15 Scoop them out of the pan with a slotted spoon and arrange them on a plate.
16 Serve warm. They reheat well, so you can make them ahead of time.
17 *VARIATION 1: Add dried bread crumbs to the mix to make a larger batch without adding more cream cheese or sausage. Onions are also another popular addition.
18 *VARIATION 2: Use one 8oz. box of cream cheese to two 8oz. pkgs of sausage. It makes for a larger batch that is less rich and tastes just as good.
19 *FUN HINTS: The cream cheese mix is also very good on bread or crackers! This comes in handy if you you think there might be someone who doesn't like mushrooms - save some of the mix to the side for them to dip with.(Source: Food.com)
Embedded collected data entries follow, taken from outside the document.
Lemma loop_stores_fields : forall fuel l lv fs cur fs' l',
  isASCII (input l) = true ->
  parseTableFields_loop fuel l (S lv) fs cur = Ok (fs', l') ->
  Forall StoredField fs ->
  scan 0 cur = Some lv ->
  isASCII cur = true ->
  Forall StoredField fs'.
Proof.
  induction fuel as [|fuel IH]; intros l lv fs cur fs' l' Hin H Hfs Hcur Ha;
    [discriminate|].
  cbn [parseTableFields_loop Nat.eqb] in H.
  pose proof (isASCII_remaining l Hin) as Hrem.
  destruct (remaining l) as [|c rest] eqn:E.
  - rewrite (next_nil _ E) in H. now rewrite Ascii.eqb_refl in H.
  - destruct (next_cons _ _ _ E) as [Hn _]. rewrite Hn in H.
    simpl in Hrem. apply andb_prop in Hrem as [Hc _].
    rewrite (WriteRune_ascii cur c Hc) in H.
    assert (Ha' : isASCII (cur ++ [c]) = true)
      by (rewrite isASCII_app, Ha; simpl; now rewrite Hc).
    assert (Hin' : isASCII (input (advance l 1)) = true) by exact Hin.
    destruct (Ascii.eqb c zero) eqn:E0; [discriminate|].
    destruct (Ascii.eqb c "(") eqn:E1.
    { apply (IH _ _ _ _ _ _ Hin' H Hfs); auto.
      rewrite scan_app, Hcur. cbn [scan]. now rewrite E0, E1. }
    destruct (Ascii.eqb c ")") eqn:E2.
    { cbn [pred] in H. destruct lv as [|lv]; cbn [Nat.eqb] in H.
      - inversion H; subst. destruct cur; [assumption|].
        apply Forall_app. split; [assumption|]. constructor; [|constructor].
        now apply StoredField_TrimSpace.
      - apply (IH _ _ _ _ _ _ Hin' H Hfs); auto.
        rewrite scan_app, Hcur. cbn [scan]. now rewrite E0, E1, E2. }
    destruct (Ascii.eqb c ",") eqn:E3.
    { destruct lv as [|lv]; cbn [andb Nat.eqb] in H.
      - apply (IH _ _ _ _ _ _ Hin' H); auto.
        apply Forall_app. split; [assumption|]. constructor; [|constructor].
        now apply StoredField_TrimSpace.
      - apply (IH _ _ _ _ _ _ Hin' H Hfs); auto.
        rewrite scan_app, Hcur. cbn [scan]. now rewrite E0, E1, E2, E3. }
    cbn [andb] in H.
    apply (IH _ _ _ _ _ _ Hin' H Hfs); auto.
    rewrite scan_app, Hcur. cbn [scan]. now rewrite E0, E1, E2, E3.
Qed.

Lemma parseTableFields_stores fuel l fs l' :
  isASCII (input l) = true ->
  parseTableFields fuel l = Ok (fs, l') ->
  Forall StoredField fs.
Proof.
  intros Hin H. unfold parseTableFields in H.
  destruct (skipWhile notOpen fuel l) as [l1| |] eqn:Hs; try discriminate.
  cbn [bind] in H. apply skipWhile_Ok_inv in Hs as (_ & Hi & _).
  apply (loop_stores_fields _ _ 0 [] [] _ _) in H; auto.
  unfold next. destruct (_ <=? _)%nat; cbn [snd input]; congruence.
Qed.



End Stored.

(* ================================================================= *)
(** ** More fuel does not change a result *)

Section Fuel.
Context {U : GoUnicode}.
These were a HUGE hit!! It was hard not to eat too many and run out of room for dinner. I even made a few without cream cheese for Moe.
I was searching the Internet for a good Chicken Marsala recipe, when I came across this one, and when I saw it came from Fine Cooking, I couldn't resist trying it.
SEARED PORK MEDALLIONS IN MARSALA MUSHROOM SAUCE
1-1/2 lb. pork tenderloin (1 large or 2 small), trimmed of fat and cut on the diagonal into 1-1/2-inch rounds (about 8)
Kosher salt and freshly ground black pepper
1/2 cup unbleached all-purpose flour
2 Tbs. olive oil
1 Tbs. unsalted butter
1 large shallot, finely diced (about 1/4 cup)
1-1/2 cups (1 oz.) dried mushrooms, rehydrated and chopped, plus 3/4 cup soaking liquid (I used some assorted sliced fresh mushrooms I found)
1/3 cup dry Marsala wine
1/4 cup heavy cream
2 Tbs. chopped fresh flat-leaf parsley
Sprinkle the pork with 1 tsp. salt and 1/2 tsp. black pepper. Put the flour in a small bowl, and then dredge the pork in the flour, shaking off any excess. Heat 1 Tbs. oil and the butter in a large (12-inch) heavy-duty skillet over medium heat until the butter melts. Add the pork and cook, without touching, until it starts to brown nicely and easily releases from the pan, about 4 minutes. Flip and cook the other sides in the same manner until the pork is cooked through and then transfer to a large serving platter. Cover loosely with foil.
To make the sauce, add the remaining 1 Tbs. oil and shallot to the pan, sprinkle with 1/4 tsp. salt, and cook, stirring, until the shallot softens and becomes translucent, about 2 minutes. Add the mushrooms and cook, stirring, for 1 minute. Add the Marsala, raise the heat to high, and cook, scraping the bottom of the pan with a wooden spoon to loosen any browned bits, until the liquid has almost completely reduced, about 2 minutes. Stir in the mushroom soaking liquid (Since I didn't have this, I added a little chicken broth) and cook until it reduces by about half, about 4 minutes. Whisk in the cream and bring to a boil. Take the sauce off the heat and spoon it over the pork. Serve sprinkled with parsley. Serving Suggestions Serve the pork and sauce over egg noodles or with an herb risotto on the side. (Source: FineCooking.com)
That looks like more than 8 1-1/2 inch rounds. Good thing; that wouldn't have been enough for my growing boys.
I found this mix to use as a substitute for the flour. It's also egg- and dairy-free, so it's safe for Moe as well.